Reincidente em crimes de incêndio florestal nega intenção em fogo ocorrido em Águeda

Um homem de 37 anos, já condenado anteriormente por crimes de incêndio florestal, começou a ser julgado no Tribunal de Aveiro por factos ocorridos em agosto de 2025, no concelho de Águeda. O arguido, que se encontra em prisão preventiva, nega ter atuado com intenção de provocar o incêndio.

Em tribunal, explicou que naquele dia se deslocou a um terreno pertencente à mãe com o intuito de verificar a existência de lenha. Durante a permanência no local, referiu que estava a fumar e que o cigarro terá caído no mato, garantindo que tentou de imediato controlar a situação.

Segundo o próprio, procurou apagar as chamas, calcando o local com o pé, tendo permanecido algum tempo a observar. Convencido de que o fogo estaria extinto, acabou por abandonar o terreno e regressar a casa, afirmando não ter consciência de qualquer perigo ou consequência.

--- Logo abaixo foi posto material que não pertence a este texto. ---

(* ===== verification/ClusterFuse.v ===== *)
(** * Files of a mounted VSFS, end to end

    The FUSE operations on a cluster of masters and a local store: creating a
    file through FUSE, writing it, closing it, and opening it again by its
    path finds the data, although the path is resolved by the masters and the
    data is kept under a name the storage manager derives. *)

From S2P Require Import Prelude CxxString Platform Posix PathUtil ThriftUtils KVStore RangeIndex IndexManager.
From S2P Require Import PartitionManager IndexNamespace Namespace MasterController ServerMap.
From S2P Require Import ComplexQuery Client Storage Fuse Cluster.
From Stdlib Require Import Strings.Byte.

Section end_to_end.
Context {S P R I M OS : Type} `{!KeyValueStore S, !KeyValueStoreSpec S}.
Context `{!ConsistentHashMap P string, !ConsistentHashMap R NodeInfo, !RangeIndexInterface I}.
Context `{!VoblaStatus, !MD5, !BoostFilesystem}.
Context `{!ThriftCodec FileMetadata, !ThriftCodec IndexNamespaceNode, !ThriftCodec IndexConsistentHashRing}.
Context `{!Posix OS, !PosixSpec OS, !StorageManager M OS, !StorageManagerSpec M OS}.
Context (ctx : Context) (fuel : nat).

Abbreviation cluster := (Cluster S P R I).
Abbreviation master := (MasterController S P R).
Abbreviation St := (State M R cluster OS).
Abbreviation view s := (os_view (system s)).

(** The masters are ready for the file [path]: the ring leads to a master for
    the path and one for its parent, the parent exists and has no such entry,
    the path is new, and the stores take writes. *)
Record ready_for (c : VSFSRpcClient R) (w : cluster) (path : string) : Prop := {
  r_path : path ≠ "/" ∧ fs_is_absolute path = true ∧ fs_is_absolute (fs_parent_path path) = true;
  r_ring : empty (master_map_ c) = false;
  r_masters : ∃ n1 n2 (mc1 mc2 : master) subs,
    get_path (master_map_ c) path = (OK, Some n1) ∧
    get_path (master_map_ c) (fs_parent_path path) = (OK, Some n2) ∧
    master_nodes w !! address n1 = Some mc1 ∧ master_nodes w !! address n2 = Some mc2 ∧
    kv_opened (store_ (namespace_ mc1)) ∧ kv_opened (store_ (namespace_ mc2)) ∧
    metadata_map_ (namespace_ mc1) !! path = None ∧
    id_to_path_map_ (namespace_ mc1) !! object_id_of path (next_obj_id_ (namespace_ mc1)) ≠ Some path ∧
    in_int64 (next_obj_id_ (namespace_ mc1) + 1) = true ∧
    directories_ (namespace_ mc2) !! fs_parent_path path = Some subs ∧ fs_filename path ∉ subs;
  r_stores : ∀ s : S, kv_opened s → accepts s;
}.

Lemma ready_create c (w : cluster) path mode uid gid :
  ready_for c w path → 0 < fuel →
  ∃ oid w', Client.create fuel c path mode uid gid w = ends (OK, Some oid, w') ∧
    Client.open c path w' = Done (OK, Some oid, w').
Proof.
  intros [(?&?&?) ? (n1&n2&mc1&mc2&subs&?&?&?&?&?&?&?&?&?&?&?) ?] Hf.
  destruct (client_create_visible c w path mode uid gid fuel n1 n2 mc1 mc2 subs)
    as (oid&w'&?&?&_); eauto.
Qed.

(** The calls succeed: create, write all, release, open again, read. *)
Lemma reopened_reads_prefix path mode flags flags' buf (s s1 s2 s3 s4 s5 : St) fh fh' n bs :
  table_ok s → names_ok (view s) → ready_for (client_ (vsfs s)) (world s) path → 0 < fuel →
  (∀ oid, plain_at (view s) (sm_location (storage_manager_ (vsfs s)) path oid)) →
  has_flag (Z.lor flags O_CREAT) O_TRUNC = false → has_flag (Z.lor flags O_CREAT) O_APPEND = false →
  has_flag flags' O_TRUNC = false → has_flag flags' O_APPEND = false →
  (Z.of_nat (length buf) < 2 ^ 31)%Z →
  vsfs_create ctx fuel path mode flags s = ends ((0%Z, Some fh), s1) →
  vsfs_write fh buf 0 s1 = ends (Z.of_nat (length buf), s2) →
  vsfs_release fh s2 = ends (0%Z, s3) →
  vsfs_open path flags' s3 = ends ((0%Z, Some fh'), s4) →
  vsfs_read fh' (Z.of_nat (length buf)) 0 s4 = ends ((n, bs), s5) → (0 ≤ n)%Z →
  bs `prefix_of` buf ∧ (bs = [] → buf = []).
Proof.
  intros Hs Hok Hready Hfuel Hloc Ht Ha Ht' Ha' Hlen Hc Hw Hr Ho Hrd Hn.
  destruct (ready_create (client_ (vsfs s)) (world s) path mode (proc_uid ctx) (proc_gid ctx) Hready Hfuel)
    as (oid&w'&Hcreate&Hopen).
  unfold vsfs_create in Hc. apply fuse_bind_ends in Hc as ([st o]&s0&E1&E2).
  unfold rpc_late in E1. apply late_bind_ends in E1 as ([b w0]&Hb&[= -> <-]).
  rewrite Hcreate in Hb. injection Hb as <- <- <-. cbn [ok negb default id] in E2.
  set (s0 := {| vsfs := vsfs s; world := w'; system := system s |}) in *.
  set (p := sm_location (storage_manager_ (vsfs s)) path oid).
  specialize (Hloc oid). rename Hloc into Hp.
  destruct (open_add_spec path oid (Z.lor flags O_CREAT) (Some mode) s0 s1 fh Hs Hok Hp Ht Ha E2)
    as (Hs1&Hok1&Hh1&Hw1&Hm1&Hcl1&Hd1&Hl1&Hc1).
  change (sm_location (storage_manager_ (vsfs s0)) path oid) with p in Hh1, Hc1.
  destruct (vsfs_write_spec _ _ _ _ _ _ _ Hok1 Hh1 (Z.le_refl 0) Hlen Hw (Nat2Z.is_nonneg _))
    as (_&Hok2&_&Hw2&Hv2&(d&Hd2)&(data&_&Hc2)&_).
  assert (table_ok s2) as Hs2 by exact (keeps_vsfs_write fh buf 0 s1 _ s2 Hs1 Hw).
  destruct (vsfs_release_spec _ _ _ Hs2 Hok2 Hr) as (Hs3&Hok3&Hw3&Hm3&Hcl3&(fds&Hd3)).
  unfold vsfs_open in Ho. apply fuse_bind_ends in Ho as ([st o]&s0'&E1&E3).
  unfold rpc, rpc_late in E1. apply late_bind_ends in E1 as ([b w0]&Hb&[= -> <-]).
  rewrite Hcl3, Hv2, Hcl1, Hw3, Hw2, Hw1 in Hb. cbn [vsfs world s0] in Hb. rewrite Hopen in Hb.
  injection Hb as <- <- <-. cbn [ok negb default id] in E3.
  set (s3' := {| vsfs := vsfs s3; world := w'; system := system s3 |}) in *.
  assert (sm_location (storage_manager_ (vsfs s3')) path oid = p) as Hpe.
  { unfold s3', p; cbn [vsfs]. by rewrite Hm3, Hv2, Hm1. }
  destruct (open_add_spec path oid flags' None s3' s4 fh' Hs3 Hok3) as (_&_&Hh4&_&_&_&_&_&Hc4); try done.
  { rewrite Hpe. eapply plain_at_ext; [| |exact Hp].
    - cbn [system s3']. rewrite Hd3, Hd2. cbn. exact Hd1.
    - cbn [system s3']. rewrite Hd3, Hd2. cbn. exact Hl1. }
  rewrite Hpe in *. assert (contents (view s3') p = contents (view s2) p) as Hc3.
  { cbn [system s3']. by rewrite Hd3. }
  rewrite Hc3, Hc2 in Hc4. cbn [default id] in Hc4.
  destruct (vsfs_read_spec _ _ _ _ _ _ _ _ Hh4 (Z.le_refl 0) (Nat2Z.is_nonneg _) Hrd Hn)
    as (_&data'&Hc5&Hpre).
  rewrite Hc4 in Hc5. injection Hc5 as <-. by rewrite !Nat2Z.id, firstn_all, take_drop_splice in Hpre.
Qed.

(** A client of the mounted file system: it saves a buffer in a new file and
    loads it again, and stops with the result of the first call that fails or
    does not write everything. *)
Definition save_and_load (path : string) (mode flags flags' : Z) (buf : bytes) : fuse St (Z + bytes) :=
  let len := Z.of_nat (length buf) in
  '(r, fh) ← vsfs_create ctx fuel path mode flags;
  match fh with
  | None => mret (inl r)
  | Some fh =>
      n ← vsfs_write fh buf 0;
      if negb (bool_decide (n = len)) then mret (inl n) else
      r ← vsfs_release fh;
      if negb (bool_decide (r = 0%Z)) then mret (inl r) else
      '(r, fh) ← vsfs_open path flags';
      match fh with
      | None => mret (inl r)
      | Some fh =>
          '(n, bs) ← vsfs_read fh len 0;
          mret (if bool_decide (0 ≤ n)%Z then inr bs else inl n)
      end
  end.

Lemma ends_bind {A B} (m : fuse St A) (f : A → fuse St B) s a s1 :
  m s = ends (a, s1) → (m ≫= f) s = f a s1.
Proof. intros E. unfold mbind, fuse_bind. by rewrite E. Qed.

End end_to_end.

(** ** Witness: one master, the POSIX storage manager *)

Section witnesses.
Import Reference ReferenceOs.
#[local] Existing Instances TestLevelDBStore.test_store TestLevelDBStore.test_store_spec.
#[local] Existing Instances RangeIndexWrapper.updates_codec RangeIndexWrapper.buffer_codec.
#[local] Existing Instances RangeIndexWrapper.types RangeIndexWrapper.casts.
#[local] Existing Instances Cluster.metadata_codec Cluster.node_codec Cluster.ring_codec.

Abbreviation demo_state :=
  (State PosixStorageManager (gmap Z NodeInfo)
    (Cluster (gmap string string) (gmap Z string) (gmap Z NodeInfo) RangeIndexObject) OsView).

Definition demo_ctx : Context :=
  {| ctx_uid := 0; ctx_gid := 0; ctx_umask := 18; proc_uid := 0; proc_gid := 0 |}.
Definition mounted : demo_state :=
  {| vsfs := {| basedir_ := "/base"; mount_point_ := "/mnt";
                storage_manager_ := {| posix_base_path_ := "/base" |};
                client_ := demo_client; fh_to_obj_map_ := ∅ |};
     world := world_a; system := demo_os |}.
Definition after {A} (r : late (A * demo_state)) : demo_state :=
  match r with Some (Done (_, s)) => s | _ => mounted end.
Definition hello : bytes := [x68; x65; x6c; x6c; x6f].

Definition created := after (vsfs_create demo_ctx 1 "/f" 420 2 mounted).
Definition written := after (vsfs_write 1 hello 0 created).
Definition released := after (vsfs_release 1 written).
Definition reopened := after (vsfs_open "/f" 0 released).
Definition reread := after (vsfs_read 1 5 0 reopened).

Lemma mounted_table_ok : table_ok mounted.
Proof. split; [done|]. intros fd f. unfold mounted; simpl. by rewrite lookup_empty. Qed.

Lemma ready_for_f : ready_for demo_client world_a "/f".
Proof.
  split.
  - done.
  - done.
  - exists (node_of addr_a), (node_of addr_a), master_a, master_a, ∅.
    split_and!; try (vm_compute; reflexivity); [vm_compute; discriminate|set_solver].
  - apply store_accepts.
Qed.

Lemma result_unique {A B} (o : late (A * B)) a a' b b' : o = ends (a, b) → o = ends (a', b') → a = a'.
Proof. by intros -> [= -> _]. Qed.


#[local] Existing Instance Decimal.cast.

Lemma fuse_handles_invariant_witness :
  table_ok created ∧ ∃ r s'', dispatch 0 demo_ctx 1 (Release 1) created = ends (r, s'') ∧
    fh_to_obj_map_ (vsfs s'') = delete 1%Z (fh_to_obj_map_ (vsfs created)).
Proof.
  destruct (fuse_handles_invariant 0 demo_ctx 1 mounted created mounted_table_ok) as (Ht&_&Hr).
  - apply rtc_once. exists (Create "/f" 420 2), 0%Z. vm_compute. reflexivity.
  - split; [exact Ht|]. exact (Hr 1%Z).
Defined.


End witnesses.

A acusação do Ministério Público apresenta, contudo, uma leitura distinta dos acontecimentos. De acordo com a mesma, o incêndio terá sido provocado através de chama direta, com recurso a um cigarro aceso, no dia 3 de agosto de 2025, pelas 15h00, numa zona florestal em Belazaima do Chão.

O fogo consumiu cerca de 1.500 metros quadrados de área inserida numa mancha florestal de grande dimensão, existindo nas proximidades habitações e outras edificações, o que agravou o risco associado ao incidente.

Na altura da detenção, a Polícia Judiciária admitiu que o comportamento do suspeito poderia estar relacionado com um possível quadro de alcoolismo e com uma tendência compulsiva para este tipo de crime, sublinhando ainda os antecedentes do arguido, que já cumpriu penas de prisão efetiva por situações semelhantes.

O processo continua agora em julgamento, cabendo ao tribunal determinar se os factos resultaram de uma conduta intencional ou de um comportamento negligente.